_Given records_:
Lemma RemoveEntryList_spec h e l :
  ring h e l → l ≠ [] → short l →
  wp (RemoveEntryList e) (λ r h', r = Some (after e l) ∧ removed h (before e l) (after e l) h') (λ _ _, False) h.
Proof using HOk.
  intros Hr Hl Hs. assert (e ∈ dom h) as He by (eapply ring_dom; [done|by left]).
  assert (after e l ∈ dom h) as Ha by (eapply ring_dom; [done|apply after_elem]). assert (before e l ∈ dom h) as Hb by (eapply ring_dom; [done|apply before_elem]).
  pose proof Hr as [[Hel _]%NoDup_cons Hc]. pose proof (chain_first _ _ _ _ Hc) as Hfe. pose proof (chain_last _ _ _ _ Hc) as Hbe.
  assert (after e l ≠ e) as Hae by (destruct l; cbn; set_solver).
  assert (before e l ≠ e) as Hbe' by (destruct l as [|c l]; [done|]; cbn; pose proof (before_elem c l); set_solver).
  apply wp_bind, wp_ASSERT_CALL.
  { apply wp_exact, wp_bind, wp_bind, wp_ASSERT_CALL; [by eapply InternalBaseLibIsListValid_spec|]. apply wp_bind, wp_entry; [done|]. intros n -> _. apply wp_ret, wp_ret.
    split; [|done]. rewrite Hfe, bool_decide_false; [done|]. congruence. }
  apply wp_bind, wp_entry; [done|]. intros n Hn1 Hn2. rewrite Hn1, Hn2, Hfe, Hbe. apply wp_bind, wp_follow.
  apply wp_bind, wp_set_BackLink; [done|]. intros h1 Hf1 Hb1 Hd1.
  apply wp_bind, wp_entry; [by rewrite Hd1|]. intros n' -> ->. rewrite Hf1, Hfe, Hb1, decide_False, Hbe by done. apply wp_bind, wp_follow.
  apply wp_bind, wp_set_ForwardLink; [by rewrite Hd1|]. intros h2 Hf2 Hb2 Hd2.
  apply wp_bind, wp_entry; [by rewrite Hd2, Hd1|]. intros n'' -> _. apply wp_ret. split; [by rewrite Hf2, decide_False, Hf1|].
  split; [|split; [|congruence]]; intros c.
  - by rewrite Hf2, Hf1.
  - by rewrite Hb2, Hb1.
Qed.

(** *** Operations on rings *)

Lemma before_app x l1 y l2 : before x (l1 ++ y :: l2) = before y l2.
Proof. revert x. induction l1 as [|c l1 IH]; intros x; [done|]. apply IH. Qed.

_Instructions to follow_:
Extract all lines from the material above that include the word "rewrite".

_Reply to the task_:
    split; [|done]. rewrite Hfe, bool_decide_false; [done|]. congruence. }
  apply wp_bind, wp_entry; [done|]. intros n Hn1 Hn2. rewrite Hn1, Hn2, Hfe, Hbe. apply wp_bind, wp_follow.
  apply wp_bind, wp_entry; [by rewrite Hd1|]. intros n' -> ->. rewrite Hf1, Hfe, Hb1, decide_False, Hbe by done. apply wp_bind, wp_follow.
  apply wp_bind, wp_set_ForwardLink; [by rewrite Hd1|]. intros h2 Hf2 Hb2 Hd2.
  apply wp_bind, wp_entry; [by rewrite Hd2, Hd1|]. intros n'' -> _. apply wp_ret. split; [by rewrite Hf2, decide_False, Hf1|].
  - by rewrite Hf2, Hf1.
  - by rewrite Hb2, Hb1.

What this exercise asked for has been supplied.